#### Data for analysis

(* ===== verification/EndToEnd.v ===== *)
(** End to end: client, relay and daemon together.

    The relay forwards what a client sends as frames ([converse_frame]) and
    turns the frames of the daemon back into events ([converse_events]).  With
    a key exchanged, a conversation through the relay is the one that the
    client and the daemon would have without it, and the relay sees envelopes
    only; but the exchange does not tell the daemon from the relay, a second
    client shuts out the first, and calls outside conversations need no
    key. *)
From stdpp Require Import gmap strings list.
From Stdlib Require Import ZArith SpecFloat Lia.
From S2P Require Import RelayProxy.
From S2P Require Import Prelude Protocol Json Ndjson Commands Multiplexer EventBridge SessionStore.
From S2P Require Import CryptoSession Fingerprint Encodings SessionRelay EventCodec AgentService AgentProtocol.
From S2P Require Import TunnelHandler ClientConnection SessionHistory AgentCorrect TunnelCorrect.

(** Two ends of one key. *)
Record paired (s d : CryptoSession) : Prop := {
  pd_cipher : cipher s = cipher d;
  pd_prefixes : length (nonce_prefix s) = 8 ∧ length (nonce_prefix d) = 8
}.

(** The session can still count [n] messages. *)
Definition room (n : nat) (s : CryptoSession) : Prop := (0 ≤ nonce_counter s)%Z ∧ (nonce_counter s + Z.of_nat n ≤ u32_max)%Z.

Section EndToEnd.
Context {DT : DebugText} {JT : JsonText} {JW : JsonWrite} {PC : ProstCodec} {ST : SqlText}.
Context {HI : HashIter} {SO : SqlOrder}.
Context {PR : Primitives} {SH : Sha256} {AP : AgentProtocol} {LS : LocalServices}.
Context (clock : Z → Timestamp).

(** ChaCha20-Poly1305 refuses only messages of hundreds of gigabytes. *)
Definition seals_everything : Prop := ∀ key nonce p, is_ok (aead_encrypt key nonce p) = true.

(** HKDF with SHA-256 makes keys of 32 bytes. *)
Definition derives_always : Prop := ∀ salt secret info, is_ok (hkdf_sha256 salt secret info) = true.

Lemma encrypt_room (p : list Z) (s : CryptoSession) (n : nat) :
  seals_everything → room (S n) s →
  ∃ d, encrypt p s = (mkCryptoSession (cipher s) (nonce_prefix s) (nonce_counter s + 1), Ok d).
Proof.
  intros Hs [H0 Hr]. unfold encrypt. destruct (next_nonce_spec s) as [[_ Hm]|[_ ->]]; [lia|]. cbn [result_bind].
  specialize (Hs (cipher s) (nonce_bytes (nonce_prefix s) (nonce_counter s)) p).
  destruct (aead_encrypt _ _ p) as [c|]; [|done]. simpl. by eauto.
Qed.

Lemma room_next (s : CryptoSession) (n : nat) :
  room (S n) s → room n (mkCryptoSession (cipher s) (nonce_prefix s) (nonce_counter s + 1)).
Proof. unfold room. simpl. lia. Qed.

Lemma paired_next (s d : CryptoSession) (z : Z) :
  paired s d → paired (mkCryptoSession (cipher s) (nonce_prefix s) z) d ∧ paired s (mkCryptoSession (cipher d) (nonce_prefix d) z).
Proof. by intros [? []]. Qed.

(** * From the client to the agent *)

Lemma converse_frame_data (now : Z) (rid : string) (w : Request) (h : Handler) :
  frame_request (converse_frame now rid w) h =
    match m_decode (m_encode w) with
    | Ok outer => match open_request outer h with OpenedRequest req => Some req | _ => None end
    | Err _ => None
    end.
Proof. done. Qed.
Definition handle_event (now : Z) (e : AgentEvent EventBody) (a : App) : option App :=
  let label := agent_label e in
  match eb_event (ev_payload e) with
  | Some (EvTextDelta text is_complete) =>
      if decide (text = EmptyString ∧ is_complete = false) then Some a
      else
        let a1 :=
          if decide (text = EmptyString) then a
          else
            let opened := match list.last (a_messages a) with Some m => dm_streaming m | None => false end in
            let a0 := if opened then a else on_last_message (set_label label) (start_assistant_message a) in
            append_text text a0 in
        Some (if is_complete : bool then finish_streaming a1 else a1)
  | Some (EvToolCallStart id name _ description) => Some (tool_started id name description label (finish_streaming a))
  | Some (EvToolCallResult id output is_error duration) => tool_finished id output is_error duration (Some now) label a
  | Some (EvPermissionRequest id name description input) =>
      Some (with_permission ModePermissionPrompt
              (Some (mkPending id name description (struct_to_json <$> input) EmptyString 0 true)) a)
  | Some (EvUserQuestion id question options multi_select) =>
      Some (with_question ModeUserQuestion
              (Some (mkQuestion id question ((λ o, mkOptionDisplay (qo_label o) (qo_description o)) <$> options) multi_select 0 [])) a)
  | Some (EvSessionInfo info) =>
      Some (with_status ("Session: " +:+ info_session_id info +:+ " | Model: " +:+ info_model info)
              (with_model (info_model info) (with_session_id (Some (info_session_id info)) a)))
  | Some (EvStatusChange st message) =>
      let a1 := if decide (message = EmptyString) then a else with_status message a in
      Some (with_agent_busy (match st with StatusThinking => true | StatusIdle => false end) a1)
  | Some (EvUsage u) => Some (with_token_usage (Some (mkTokens (ur_input_tokens u) (ur_output_tokens u) (ur_cost_usd u))) a)
  | Some (EvTurnComplete _) => Some (execute_pending_client_command (with_agent_busy false (finish_streaming a)))
  | Some (EvError err) =>
      let a1 := on_last_message (set_label label) (add_system_message RoleSystem (error_line err) a) in
      Some (if err_is_fatal err then with_status ("Fatal error: " +:+ err_message err) a1 else a1)
  | _ => Some a
  end.
Definition help_text (cache : CommandCache) : string :=
  let entry c := "  /" +:+ pad20 (cc_name c) +:+ " " +:+ cc_description c in
  let entries (p : CachedCommandCategory → bool) := entry <$> filter (λ c, p (cc_category c) = true) cache in
  join newline
    (["BetCode CLI - Available Commands"; EmptyString; "Built-in:";
      "  /exit                 Exit the CLI";
      "  /help                 Show this help message";
      "  /clear                Clear conversation and reset context"] ++
     help_section "Service:" (entries (λ k, bool_decide (k = CachedService))) ++
     help_section "Claude Code:" (entries (λ k, bool_decide (k = CachedClaudeCode))) ++
     help_section "MCP Tools:" (entries (λ k, bool_decide (k = CachedMcp))) ++
     help_section "Skills:" (entries (λ k, bool_decide (k = CachedSkill))) ++
     help_section "Plugins:" (entries (λ k, bool_decide (k = CachedPlugin ∨ k = CachedUnknown))) ++
     [EmptyString; "Keyboard shortcuts:";
      "  Ctrl+C               Quit";
      "  Ctrl+T               Toggle status panel";
      "  Ctrl+D               Toggle detail panel";
      "  Ctrl+Up/Down         Navigate tool calls (detail panel)";
      "  Tab                  Toggle completion popup";
      "  Shift+Up/Down        Scroll detail panel / messages";
      "  PageUp/PageDown      Scroll detail panel (10 lines) / messages (page)"]).

Definition show_help (a : App) : App :=
  scroll_to_bottom (add_system_message RoleSystem (help_text (a_command_cache a)) a).

(** * The input line *)

Definition is_service_command (command : string) (a : App) : bool :=
  match find_by_name command (a_command_cache a) with
  | Some c => bool_decide (cc_category c = CachedService)
  | None => false
  end.

Definition client_command (command : string) (args : list string) : option ClientCommand :=
  if decide (command = "compact") then Some CmdCompact
  else if decide (command = "clear") then Some CmdClear
  else if decide (command = "model") then CmdModelSwitch <$> head args
  else None.

(** A slash command, without its slash. *)
Definition run_command (trimmed cmd_body : string) (t : Tui) : Tui :=
  let '(command, rest) := split_once_ws (chars cmd_body) EmptyString in
  let args := default [] (split_whitespace <$> rest) in
  if decide (command = "exit") then in_app (with_should_quit true) t
  else if decide (command = "help") then in_app show_help t
  else if is_service_command command (t_app t) then
    in_app (λ a, with_service_command_tx
                   (try_send (mkExec command args (default EmptyString (a_session_id a))) (a_service_command_tx a)) a) t
  else
    in_app (with_agent_busy true)
      (send_request (ReqMessage trimmed EmptyString)
         (in_app (with_pending_client_command (client_command command args)) t)).

Definition submit_line (t : Tui) : Tui :=
  match submit_input (t_app t) with
  | (_, None) => t
  | (a, Some text) =>
      let t1 := mkTui a (t_sent t) in
      let trimmed := trim text in
      in_app scroll_to_bottom
        (if decide (trimmed = "?") then in_app show_help t1
         else match strip_prefix "/" trimmed with
              | Some cmd_body => run_command trimmed cmd_body t1
              | None => in_app (with_agent_busy true) (send_request (ReqMessage text EmptyString) t1)
              end)
  end.

(** A character at the cursor, which then moves by one byte. *)
Definition type_char (c : string) (a : App) : option App :=
  s ← str_insert (a_cursor_pos a) c (a_input a);
  update_completion_state (with_input s (a_cursor_pos a + 1) a).

Definition backspace (a : App) : option App :=
  match a_cursor_pos a with
  | 0 => update_completion_state a
  | S p => s ← str_remove p (a_input a); update_completion_state (with_input s p a)
  end.

Definition page (a : App) : Z := Z.max (a_viewport_height a) 1.

Definition edit_key (key : KeyEvent) (t : Tui) : option Tui :=
  let a := t_app t in
  let detail := dp_visible (a_detail_panel a) in
  let ctrl := ke_ctrl key in let shift := ke_shift key in
  match ke_code key with
  | KEnter => Some (submit_line t)
  | KChar c => in_app_opt (type_char c) t
  | KBackspace => in_app_opt backspace t
  | KLeft => Some (in_app (λ a, with_input (a_input a) (a_cursor_pos a - 1) a) t)
  | KRight => Some (in_app (λ a, with_input (a_input a) (Nat.min (a_cursor_pos a + 1) (String.length (a_input a))) a) t)
  | KUp =>
      if ctrl && detail then Some (in_app select_prev_tool t)
      else if shift && detail then Some (in_app (scroll_detail_panel (-1)) t)
      else if shift then Some (in_app (scroll_up 1) t)
      else in_app_opt history_up t
  | KDown =>
      if ctrl && detail then Some (in_app select_next_tool t)
      else if shift && detail then Some (in_app (scroll_detail_panel 1) t)
      else if shift then Some (in_app (scroll_down 1) t)
      else in_app_opt history_down t
  | KPageUp => Some (in_app (if detail then scroll_detail_panel (-10) else scroll_up (page a)) t)
  | KPageDown => Some (in_app (if detail then scroll_detail_panel 10 else scroll_down (page a)) t)
  | KEnd => Some (if shift then in_app scroll_to_bottom t else t)
  | _ => Some t
  end.

Definition handle_input_key (key : KeyEvent) (t : Tui) : option Tui :=
  match handle_completion_key (ke_code key) (t_app t) with
  | (a, ActionAccept text) => in_app_opt (accept_completion text) (mkTui a (t_sent t))
  | (a, ActionUpdated) => Some (mkTui a (t_sent t))
  | (a, ActionNone) => edit_key key (mkTui a (t_sent t))
  end.

(** * Permission dialogs *)

Definition send_permission (decision : PermissionDecision) (updated_input : option (list (string * ProstValue)))
    (message : string) (t : Tui) : Tui :=
  let t1 := match a_pending_permission (t_app t) with
            | Some p => send_request (ReqPermission (pm_request_id p) (Some decision) updated_input message) t
            | None => t
            end in
  in_app (with_permission ModeNormal None) t1.

Definition is_one_of (c : string) (l : list string) : bool := bool_decide (c ∈ l).

Definition handle_permission_key (code : KeyCode) (t : Tui) : Tui :=
  match code with
  | KTab => in_app start_permission_edit t
  | KEsc => send_permission Deny None EmptyString t
  | KChar c =>
      if is_one_of c ["y"; "Y"; "1"] then send_permission AllowOnce None EmptyString t
      else if is_one_of c ["a"; "A"; "2"] then send_permission AllowSession None EmptyString t
      else if is_one_of c ["3"] then in_app start_permission_edit t
      else if is_one_of c ["e"; "E"; "4"] then in_app (start_permission_text ModePermissionComment false) t
      else if is_one_of c ["n"; "N"; "5"] then in_app (start_permission_text ModePermissionDenyMessage false) t
      else if is_one_of c ["x"; "X"; "6"] then in_app (start_permission_text ModePermissionDenyMessage true) t
      else t
  | _ => t
  end.

(** The conversion of a JSON value to the protocol's structures. *)
Fixpoint json_to_value (v : Json) : ProstValue :=
  match v with
  | JNull => PNull
  | JBool b => PBool b
  | JInt z => PNumber (f64_of_Z z)
  | JFloat f => PNumber f
  | JStr s => PString s
  | JArr l => PList (List.map json_to_value l)
  | JObj entries => PStruct (List.map (λ kv, match kv with (k, v) => (k, json_to_value v) end) entries)
  end.
Definition cli_json_to_struct (v : Json) : list (string * ProstValue) :=
  match json_to_value v with PStruct fields => fields | _ => [] end.

Definition submit_permission_edit (t : Tui) : Tui :=
  let a := t_app t in
  let buffer := default EmptyString (pm_edit_buffer <$> a_pending_permission a) in
  match a_mode a with
  | ModePermissionEditInput =>
      let updated := p ← a_pending_permission a; cli_json_to_struct <$> json_parse (pm_edit_buffer p) in
      send_permission AllowWithEdit updated EmptyString t
  | ModePermissionComment =>
      let t1 := send_permission AllowOnce None EmptyString t in
      if decide (buffer = EmptyString) then t1 else send_request (ReqMessage buffer EmptyString) t1
  | ModePermissionDenyMessage =>
      let interrupt := match a_pending_permission a with None => true | Some p => pm_deny_interrupt p end in
      send_permission (if interrupt then DenyWithInterrupt else DenyNoInterrupt) None buffer t
  | _ => t
  end.

(** The offset of the last character before an offset. *)
Definition prev_offset (cursor : nat) (s : string) : option nat :=
  before ← slice_to cursor s; Some (default 0 (fst <$> list.last (char_indices before))).

(** The offset of the character after the one at an offset. *)
Definition next_offset (cursor : nat) (s : string) : option nat :=
  after ← slice_from cursor s;
  Some match char_indices after !! 1 with None => String.length s | Some (i, _) => cursor + i end.

(** The dialog's own editor: the text and the cursor after a key. *)
Definition edit_buffer_key (code : KeyCode) (s : string) (cursor : nat) : option (string * nat) :=
  match code with
  | KChar c => s' ← str_insert cursor c s; Some (s', cursor + String.length c)
  | KBackspace =>
      if decide (cursor = 0) then Some (s, cursor)
      else prev ← prev_offset cursor s; s' ← str_remove prev s; Some (s', prev)
  | KLeft => if decide (cursor = 0) then Some (s, cursor) else prev ← prev_offset cursor s; Some (s, prev)
  | KRight => if decide (String.length s ≤ cursor) then Some (s, cursor) else next ← next_offset cursor s; Some (s, next)
  | _ => Some (s, cursor)
  end.

Definition handle_permission_edit_key (code : KeyCode) (t : Tui) : option Tui :=
  match code with
  | KEnter => Some (submit_permission_edit t)
  | KEsc => Some (in_app (λ a, with_permission ModePermissionPrompt (a_pending_permission a) a) t)
  | _ =>
      match a_pending_permission (t_app t) with
      | None => Some t
      | Some p =>
          edited ← edit_buffer_key code (pm_edit_buffer p) (pm_edit_cursor p);
          Some (in_app (with_permission (a_mode (t_app t)) (Some (set_edit edited.1 edited.2 p))) t)
      end
  end.

(** * Questions *)

Definition submit_question (t : Tui) : Tui :=
  match a_pending_question (t_app t) with
  | None => in_app (with_question ModeNormal None) t
  | Some q =>
      if decide (pq_selected q = []) then t
      else
        let labels := omap (λ i, od_label <$> pq_options q !! i) (pq_selected q) in
        in_app (with_question ModeNormal None)
          (send_request (ReqQuestionResponse (pq_question_id q) [(pq_question q, join ", " labels)]) t)
  end.

(** The digit of a key, from 1 to 9, counted from 0. *)
Definition digit_index (c : string) : option nat :=
  match c with
  | String b EmptyString =>
      let n := Ascii.nat_of_ascii b in if (49 <=? n) && (n <=? 57) then Some (n - 49) else None
  | _ => None
  end.

Definition handle_question_key (code : KeyCode) (t : Tui) : Tui :=
  match code with
  | KUp => in_app (move_question_highlight (-1)) t
  | KDown => in_app (move_question_highlight 1) t
  | KChar c =>
      if decide (c = " ") then
        match a_pending_question (t_app t) with
        | Some q => in_app (select_question_option (pq_highlight q)) t
        | None => t
        end
      else match digit_index c with Some i => in_app (select_question_option i) t | None => t end
  | KEnter => submit_question t
  | KEsc => in_app (with_question ModeNormal None) t
  | _ => t
  end.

#### Exercise instructions
Could you restate, word for word, the lines above from the one with "(** HKDF with" to the one with "match eb_event (ev_payload e) with", both included?

#### Solution for this task
(** HKDF with SHA-256 makes keys of 32 bytes. *)
Definition derives_always : Prop := ∀ salt secret info, is_ok (hkdf_sha256 salt secret info) = true.

Lemma encrypt_room (p : list Z) (s : CryptoSession) (n : nat) :
  seals_everything → room (S n) s →
  ∃ d, encrypt p s = (mkCryptoSession (cipher s) (nonce_prefix s) (nonce_counter s + 1), Ok d).
Proof.
  intros Hs [H0 Hr]. unfold encrypt. destruct (next_nonce_spec s) as [[_ Hm]|[_ ->]]; [lia|]. cbn [result_bind].
  specialize (Hs (cipher s) (nonce_bytes (nonce_prefix s) (nonce_counter s)) p).
  destruct (aead_encrypt _ _ p) as [c|]; [|done]. simpl. by eauto.
Qed.

Lemma room_next (s : CryptoSession) (n : nat) :
  room (S n) s → room n (mkCryptoSession (cipher s) (nonce_prefix s) (nonce_counter s + 1)).
Proof. unfold room. simpl. lia. Qed.

Lemma paired_next (s d : CryptoSession) (z : Z) :
  paired s d → paired (mkCryptoSession (cipher s) (nonce_prefix s) z) d ∧ paired s (mkCryptoSession (cipher d) (nonce_prefix d) z).
Proof. by intros [? []]. Qed.

(** * From the client to the agent *)

Lemma converse_frame_data (now : Z) (rid : string) (w : Request) (h : Handler) :
  frame_request (converse_frame now rid w) h =
    match m_decode (m_encode w) with
    | Ok outer => match open_request outer h with OpenedRequest req => Some req | _ => None end
    | Err _ => None
    end.
Proof. done. Qed.
Definition handle_event (now : Z) (e : AgentEvent EventBody) (a : App) : option App :=
  let label := agent_label e in
  match eb_event (ev_payload e) with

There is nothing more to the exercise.